::: SUPPLIED RECORDS :::

Lemma add_reference now id e open m :
  holds_messages e open →
  holds_messages (add_message config now id e m).1.1 (open ++ [m]) ∧
  (add_message config now id e m).2 = ends_after config (mjoin (open ++ [m])) m.
Proof.
  intros Hm. destruct (foldl (buffer_row config) (buffers e, 0, 0, false) m) as [[[bs retained] serialized] limit] eqn:Ef.
  destruct (buffer_rows_reference m (mjoin open) (buffers e) 0 0 false bs retained serialized limit) as [Er El];
    [intros k; by rewrite (holds_buffers _ _ Hm), row_objects_lookup|unfold usize_max, u64_max; lia|done|].
  assert (mjoin (open ++ [m]) = mjoin open ++ m) as Hj by (rewrite join_app; cbn; by rewrite app_nil_r).
  assert (0 ≤ lsum row_memory (mjoin open)) by (apply lsum_nonneg; intros; apply row_memory_nonneg).
  assert (0 ≤ lsum row_memory m) by (apply lsum_nonneg; intros; apply row_memory_nonneg).
  assert (holds_messages (add_message config now id e m).1.1 (open ++ [m])) as Hnew.
  { pose proof (add_message_ok config now id e m (hm_ok _ _ Hm)) as Hok. pose proof (add_epoch_rows config now id e m) as Hrows.
    unfold add_message in *. rewrite Ef in *. cbn [fst snd] in *. destruct Hm as [_ Hr Hmem Ht Hp Hs]. split; cbn [fst snd] in *; [done|..].
    - by rewrite Hrows, Hr, Hj.
    - cbn [retained_bytes]. rewrite Hmem, Er, Z.add_0_l, Hj, lsum_app. by apply saturating_mins.
    - cbn [record_time_base_ms]. rewrite first_time. destruct open as [|first open]; cbn.
      + destruct (first_seen e); [|done]. by destruct (proj1 Hs ltac:(done)).
      + destruct (first_seen e); [done|]. destruct (proj2 Hs ltac:(done)). done.
    - cbn [last_main_partition]. rewrite Hj, last_app_main, <-main_last, Hp. by destruct (last_main m.*1).
    - cbn [first_seen]. destruct (first_seen e), open; cbn; split; naive_solver. }
  split; [done|]. pose proof (buffers_size _ _ Hnew) as Hsize. pose proof (hm_memory _ _ Hnew) as Hmem. revert Hsize Hmem.
  unfold add_message. rewrite Ef. cbn [fst snd]. intros -> Hmem. cbn [retained_bytes] in *. rewrite Hmem. unfold ends_after. rewrite El, Hj, orb_assoc.
  cbn [orb]. f_equal. apply bool_decide_ext. pose proof (mc_limit _ Hconfig). lia.
Qed.

(** ** The epochs agree *)
Definition agrees (st : list Epoch * Epoch) (st' : Split) : Prop := Forall2 holds_messages st.1 st'.1 ∧ holds_messages st.2 st'.2.

Lemma close_agrees st st' : agrees st st' → agrees (close_open st) (end_epoch st').
Proof.
  intros [Hl He]. unfold close_open, end_epoch. assert (buffers st.2 = ∅ ↔ mjoin st'.2 = []) as Hempty.
  { rewrite epoch_empty by apply He. rewrite <-(hm_rows _ _ He). unfold epoch_rows. by destruct (ep_rows st.2). }
  case_bool_decide as H1; case_bool_decide as H2; [done|tauto|tauto|]. split; cbn; [|apply holds_nothing].
  apply Forall2_app; [done|]. by constructor.
Qed.

Lemma cut_reference l : agrees (cut config l) (split_epochs config l).
Proof.
  unfold cut, split_epochs. induction l as [|a l IH] using rev_ind; [split; [constructor|apply holds_nothing]|].
  rewrite !foldl_app. cbn [foldl]. generalize dependent (foldl (cut_arrival config) ([], Epoch_default) l).
  generalize (foldl (arrive config) ([], []) l). intros st' st Hst. destruct a as [m|]; cbn [cut_arrival arrive]; [|by apply close_agrees].
  unfold cut_message. rewrite (rotates_reference _ st'.2) by apply Hst.
  assert (agrees (if ends_before config st'.2 m then close_open st else st) (if ends_before config st'.2 m then end_epoch st' else st')) as Hst1
    by (destruct (ends_before _ _ _); auto using close_agrees).
  generalize dependent (if ends_before config st'.2 m then close_open st else st).
  generalize dependent (if ends_before config st'.2 m then end_epoch st' else st'). intros st1' st1 [Hl1 He1]. cbn zeta.
  destruct (add_reference 0 0 _ _ m He1) as [Hnew Hends]. destruct (add_message config 0 0 st1.2 m) as [[e x] ends]. cbn [fst snd] in *.
  rewrite Hends. assert (agrees (st1.1, e) (st1'.1, st1'.2 ++ [m])) by by split. destruct (ends_after _ _ _); [by apply close_agrees|done].
Qed.
End agree.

:::

EXERCISE BRIEF: Where the line holding "destruct (buffer_rows_reference m" appears in the listing above, start reproducing exactly, and end with the line holding "assert (0 ≤ lsum row_memory (mjoin".

ANSWER SPACE:
  destruct (buffer_rows_reference m (mjoin open) (buffers e) 0 0 false bs retained serialized limit) as [Er El];
    [intros k; by rewrite (holds_buffers _ _ Hm), row_objects_lookup|unfold usize_max, u64_max; lia|done|].
  assert (mjoin (open ++ [m]) = mjoin open ++ m) as Hj by (rewrite join_app; cbn; by rewrite app_nil_r).
  assert (0 ≤ lsum row_memory (mjoin open)) by (apply lsum_nonneg; intros; apply row_memory_nonneg).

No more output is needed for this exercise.